▶ WHAT YOU HAVE TO DO
From the entries below, return only the lines starting at the one that contains "(discriminate H || exact H)." and ending at the one that contains "When the engine", exactly as they stand.

* * * * *

(** [with_suffix(".txt")] on a path that has a name. *)
Lemma with_suffix_txt p :
  pathlib.name p <> "" ->
  pathlib.with_suffix p ".txt" =
    Some {| pathlib.root := pathlib.root p;
            pathlib.tail :=
              List.removelast (pathlib.tail p) ++
              [ Py.take (String.length (pathlib.name p)
                         - String.length (pathlib.suffix p)) (pathlib.name p)
                +:+ ".txt" ] |}.
Proof.
  intros Hname. unfold pathlib.with_suffix.
  cbn [Py.contains Ascii.eqb Bool.eqb orb String.eqb String.prefix negb andb].
  destruct (String.eqb_spec (pathlib.name p) "") as [E|_]; [contradiction|].
  destruct (String.eqb_spec (pathlib.suffix p) "") as [E|_]; [|reflexivity].
  rewrite E. cbn [String.length]. rewrite Nat.sub_0_r.
  do 4 f_equal.
  rewrite <- (take_drop (pathlib.name p) (String.length (pathlib.name p))) at 1.
  rewrite <- (append_nil_r (Py.take _ _)) at 2. f_equal.
  assert (H : String.length (Py.drop (String.length (pathlib.name p)) (pathlib.name p)) = 0%nat)
    by (rewrite length_drop; lia).
  destruct (Py.drop _ _); [reflexivity|discriminate H].
Qed.

End Paths.

(** ** The output path *)

Section OutputPath.

Variable engine : faster_whisper.Engine.

Implicit Types (w : World) (audio_path model_size language : string).

(** C6.  When the input path has an extension, the output path is the
    input path with that extension replaced by [.txt]: the two paths
    share everything in front of the extension, the output path is not
    the input path with [.txt] added at its end, and a successful run
    writes its transcript at the output path. *)
Theorem output_path_replaces_suffix w audio_path model_size language
    (info : faster_whisper.TranscriptionInfo)
    (segments : list faster_whisper.Segment) :
  let path := pathlib.Path audio_path in
  pathlib.suffix path <> "" ->
  is_Some (fs w !! pathlib.str path) ->
  faster_whisper.load_error engine model_size = None ->
  faster_whisper.run engine model_size (pathlib.str path) language
    = faster_whisper.Segments info segments None ->
  exists (base : string) (output_path : pathlib.PurePath),
    pathlib.str path = base +:+ pathlib.suffix path
    /\ pathlib.with_suffix path ".txt" = Some output_path
    /\ pathlib.str output_path = base +:+ ".txt"
    /\ pathlib.str output_path <> pathlib.str path +:+ ".txt"
    /\ transcribe engine audio_path model_size language w
       = (Returned tt, world_after w model_size path output_path info segments).
Proof.
  intros path Hsuf Hex Hload Hrun.
  pose proof (suffix_name path Hsuf) as Hname.
  pose proof (with_suffix_txt path Hname) as Hout.
  set (stem := Py.take (String.length (pathlib.name path)
                        - String.length (pathlib.suffix path))
                       (pathlib.name path)) in *.
  set (dir := pathlib.root path +:+ dirs (List.removelast (pathlib.tail path))).
  assert (Hstr : pathlib.str path = (dir +:+ stem) +:+ pathlib.suffix path).
  { rewrite (str_name path Hname). fold dir.
    rewrite (name_stem_suffix path) at 1. fold stem.
    now rewrite append_assoc. }
  assert (Hstr' : forall out, pathlib.with_suffix path ".txt" = Some out ->
                    pathlib.str out = (dir +:+ stem) +:+ ".txt").
  { intros out Ho. rewrite Hout in Ho. injection Ho as <-.
    rewrite str_snoc.
    - fold dir. now rewrite append_assoc.
    - intros E. apply append_nil_inv in E as [_ E]. discriminate E. }
  eexists (dir +:+ stem), _.
  split; [exact Hstr|]. split; [exact Hout|].
  split; [apply Hstr', Hout|]. split.
  - rewrite (Hstr' _ Hout), Hstr. intros E.
    apply (f_equal String.length) in E. rewrite !length_append in E.
    destruct (pathlib.suffix path); [contradiction|]. simpl in E. lia.
  - apply transcribe_run; assumption.
Qed.

(** C9.  When the input path has a name and no extension, the output
    path is the input path with [.txt] added at its end, and a
    successful run writes its transcript there. *)
Theorem output_path_appends_without_suffix w audio_path model_size language
    (info : faster_whisper.TranscriptionInfo)
    (segments : list faster_whisper.Segment) :
  let path := pathlib.Path audio_path in
  pathlib.name path <> "" ->
  pathlib.suffix path = "" ->
  is_Some (fs w !! pathlib.str path) ->
  faster_whisper.load_error engine model_size = None ->
  faster_whisper.run engine model_size (pathlib.str path) language
    = faster_whisper.Segments info segments None ->
  exists output_path : pathlib.PurePath,
    pathlib.with_suffix path ".txt" = Some output_path
    /\ pathlib.str output_path = pathlib.str path +:+ ".txt"
    /\ transcribe engine audio_path model_size language w
       = (Returned tt, world_after w model_size path output_path info segments).
Proof.
  intros path Hname Hsuf Hex Hload Hrun.
  pose proof (with_suffix_txt path Hname) as Hout.
  pose proof (name_stem_suffix path) as Hstem.
  rewrite Hsuf, append_nil_r in Hstem. rewrite Hsuf, <- Hstem in Hout.
  eexists. split; [exact Hout|]. split.
  - rewrite str_snoc.
    + rewrite (str_name path Hname), !append_assoc. reflexivity.
    + intros E. apply append_nil_inv in E as [_ E]. discriminate E.
  - apply transcribe_run; assumption.
Qed.

End OutputPath.

(** The replacement at [/d/audio.m4a], with the engine stub. *)
Lemma output_path_replaces_suffix_witness :
  exists (base : string) (output_path : pathlib.PurePath),
    pathlib.str (pathlib.Path "/d/audio.m4a")
      = base +:+ pathlib.suffix (pathlib.Path "/d/audio.m4a")
    /\ pathlib.with_suffix (pathlib.Path "/d/audio.m4a") ".txt" = Some output_path
    /\ pathlib.str output_path = base +:+ ".txt"
    /\ pathlib.str output_path <> pathlib.str (pathlib.Path "/d/audio.m4a") +:+ ".txt"
    /\ transcribe (stub_engine stub_info stub_segments) "/d/audio.m4a" "large-v3" "nl"
         (world_of {[ "/d/audio.m4a" := "RIFF" ]})
       = (Returned tt,
          world_after (world_of {[ "/d/audio.m4a" := "RIFF" ]}) "large-v3"
            (pathlib.Path "/d/audio.m4a") output_path stub_info stub_segments).
Proof.
  apply (output_path_replaces_suffix (stub_engine stub_info stub_segments)
           (world_of {[ "/d/audio.m4a" := "RIFF" ]}) "/d/audio.m4a" "large-v3" "nl"
           stub_info stub_segments).
  - vm_compute. discriminate.
  - vm_compute. eexists. reflexivity.
  - reflexivity.
  - reflexivity.
Defined.

(** The addition at [/d/interview], with the engine stub. *)
Lemma output_path_appends_without_suffix_witness :
  exists output_path : pathlib.PurePath,
    pathlib.with_suffix (pathlib.Path "/d/interview") ".txt" = Some output_path
    /\ pathlib.str output_path = pathlib.str (pathlib.Path "/d/interview") +:+ ".txt"
    /\ transcribe (stub_engine stub_info stub_segments) "/d/interview" "large-v3" "nl"
         (world_of {[ "/d/interview" := "RIFF" ]})
       = (Returned tt,
          world_after (world_of {[ "/d/interview" := "RIFF" ]}) "large-v3"
            (pathlib.Path "/d/interview") output_path stub_info stub_segments).
Proof.
  apply (output_path_appends_without_suffix (stub_engine stub_info stub_segments)
           (world_of {[ "/d/interview" := "RIFF" ]}) "/d/interview" "large-v3" "nl"
           stub_info stub_segments).
  - vm_compute. discriminate.
  - vm_compute. reflexivity.
  - vm_compute. eexists. reflexivity.
  - reflexivity.
  - reflexivity.
Defined.

(** ** [strip] *)

Section Strip.

Implicit Types (s : string) (c : ascii).

Lemma lstrip_spec s :
  exists l : string,
    s = l +:+ Py.lstrip s /\ all_space l = true
    /\ forall c, first_char (Py.lstrip s) = Some c -> Py.isspace c = false.
Proof.
  induction s as [|a s (l & Heq & Hl & Hfirst)].
  - exists "". repeat split. intros c H. discriminate H.
  - cbn [Py.lstrip]. destruct (Py.isspace a) eqn:Ha.
    + exists (String a l). rewrite append_cons, <- Heq. repeat split.
      * cbn [all_space]. now rewrite Ha, Hl.
      * exact Hfirst.
    + exists "". repeat split. intros c H. injection H as <-. exact Ha.
Qed.

Lemma rstrip_spec s :
  exists r : string,
    s = Py.rstrip s +:+ r /\ all_space r = true
    /\ forall c, last_char (Py.rstrip s) = Some c -> Py.isspace c = false.
Proof.
  induction s as [|a s (r & Heq & Hr & Hlast)].
  - exists "". repeat split. intros c H. discriminate H.
  - cbn [Py.rstrip]. destruct (Py.rstrip s) as [|b t] eqn:E.
    + destruct (Py.isspace a) eqn:Ha.
      * exists (String a s). split; [reflexivity|]. split.
        -- cbn [all_space]. rewrite Ha. cbn [andb]. now rewrite Heq.
        -- intros c H. discriminate H.
      * exists s. split; [reflexivity|]. split.
        -- rewrite Heq. exact Hr.
        -- intros c H. injection H as <-. exact Ha.
    + exists r. rewrite append_cons, <- Heq. repeat split; [exact Hr|].
      intros c H. apply Hlast. exact H.
Qed.

Lemma rstrip_first_inv s c :
  first_char (Py.rstrip s) = Some c -> first_char s = Some c.
Proof.
  destruct s as [|a s]; [discriminate|]. cbn [Py.rstrip].
  destruct (Py.rstrip s); [destruct (Py.isspace a)|]; intros H;
    (discriminate H || exact H).
Qed.

(** [strip] takes whitespace, and nothing else, from both ends, and
    leaves none at either end. *)
Lemma strip_spec s :
  exists l r : string,
    s = l +:+ Py.strip s +:+ r
    /\ all_space l = true /\ all_space r = true
    /\ (forall c, first_char (Py.strip s) = Some c -> Py.isspace c = false)
    /\ (forall c, last_char (Py.strip s) = Some c -> Py.isspace c = false).
Proof.
  destruct (lstrip_spec s) as (l & Hl & Hls & Hfirst).
  destruct (rstrip_spec (Py.lstrip s)) as (r & Hr & Hrs & Hlast).
  exists l, r. unfold Py.strip. repeat split; try assumption.
  - now rewrite <- Hr.
  - intros c H. apply Hfirst, rstrip_first_inv, H.
Qed.

End Strip.

(** ** The transcript file *)

Section Transcript.

Variable engine : faster_whisper.Engine.

Implicit Types (w : World) (audio_path model_size language : string).
Implicit Types (info : faster_whisper.TranscriptionInfo).
Implicit Types (segments : list faster_whisper.Segment).


(** C10.  When the engine yields no segment for an existing input file,
    [transcribe] returns, the output file holds the header block and
    nothing after it, and the progress bar is closed at position 0. *)
Theorem transcribe_no_segments w audio_path model_size language info :
  let path := pathlib.Path audio_path in
  is_Some (fs w !! pathlib.str path) ->
  pathlib.name path <> "" ->
  faster_whisper.load_error engine model_size = None ->
  faster_whisper.run engine model_size (pathlib.str path) language
    = faster_whisper.Segments info [] None ->
  exists (output_path : pathlib.PurePath) (w' : World),
    transcribe engine audio_path model_size language w = (Returned tt, w')
    /\ pathlib.with_suffix path ".txt" = Some output_path
    /\ fs w' =
         <[pathlib.str output_path :=
             "Transcriptie: " +:+ pathlib.name path +:+ Py.nl
             +:+ "Taal: " +:+ faster_whisper.language info +:+ Py.nl
             +:+ "Duur: " +:+ timestamp (faster_whisper.duration info)
             +:+ Py.nl
             +:+ "============================================================"
             +:+ Py.nl +:+ Py.nl]> (fs w)
    /\ bars w' =
         bars w ++ [ {| tqdm.n := Py.Finite (Py.of_Z 0);
                        tqdm.total := Py.to_float (faster_whisper.duration info);
                        tqdm.closed := true |} ]
    /\ format_timestamp (Py.to_float (faster_whisper.duration info))
       = Py.Ok (timestamp (faster_whisper.duration info)).
Proof.
  intros path Hex Hname Hload Hrun.
  pose proof (with_suffix_txt path Hname) as Hout.
  eexists _, _. split; [apply (transcribe_run engine); eassumption|].
  split; [exact Hout|].
  split; [|split; [reflexivity|apply format_timestamp_finite]].
  unfold world_after, transcript, header, body. cbn [fs].
  rewrite !append_assoc. reflexivity.
Qed.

* * * * *

▶ SOLVED EXERCISE
    (discriminate H || exact H).
Qed.

(** [strip] takes whitespace, and nothing else, from both ends, and
    leaves none at either end. *)
Lemma strip_spec s :
  exists l r : string,
    s = l +:+ Py.strip s +:+ r
    /\ all_space l = true /\ all_space r = true
    /\ (forall c, first_char (Py.strip s) = Some c -> Py.isspace c = false)
    /\ (forall c, last_char (Py.strip s) = Some c -> Py.isspace c = false).
Proof.
  destruct (lstrip_spec s) as (l & Hl & Hls & Hfirst).
  destruct (rstrip_spec (Py.lstrip s)) as (r & Hr & Hrs & Hlast).
  exists l, r. unfold Py.strip. repeat split; try assumption.
  - now rewrite <- Hr.
  - intros c H. apply Hfirst, rstrip_first_inv, H.
Qed.

End Strip.

(** ** The transcript file *)

Section Transcript.

Variable engine : faster_whisper.Engine.

Implicit Types (w : World) (audio_path model_size language : string).
Implicit Types (info : faster_whisper.TranscriptionInfo).
Implicit Types (segments : list faster_whisper.Segment).


(** C10.  When the engine yields no segment for an existing input file,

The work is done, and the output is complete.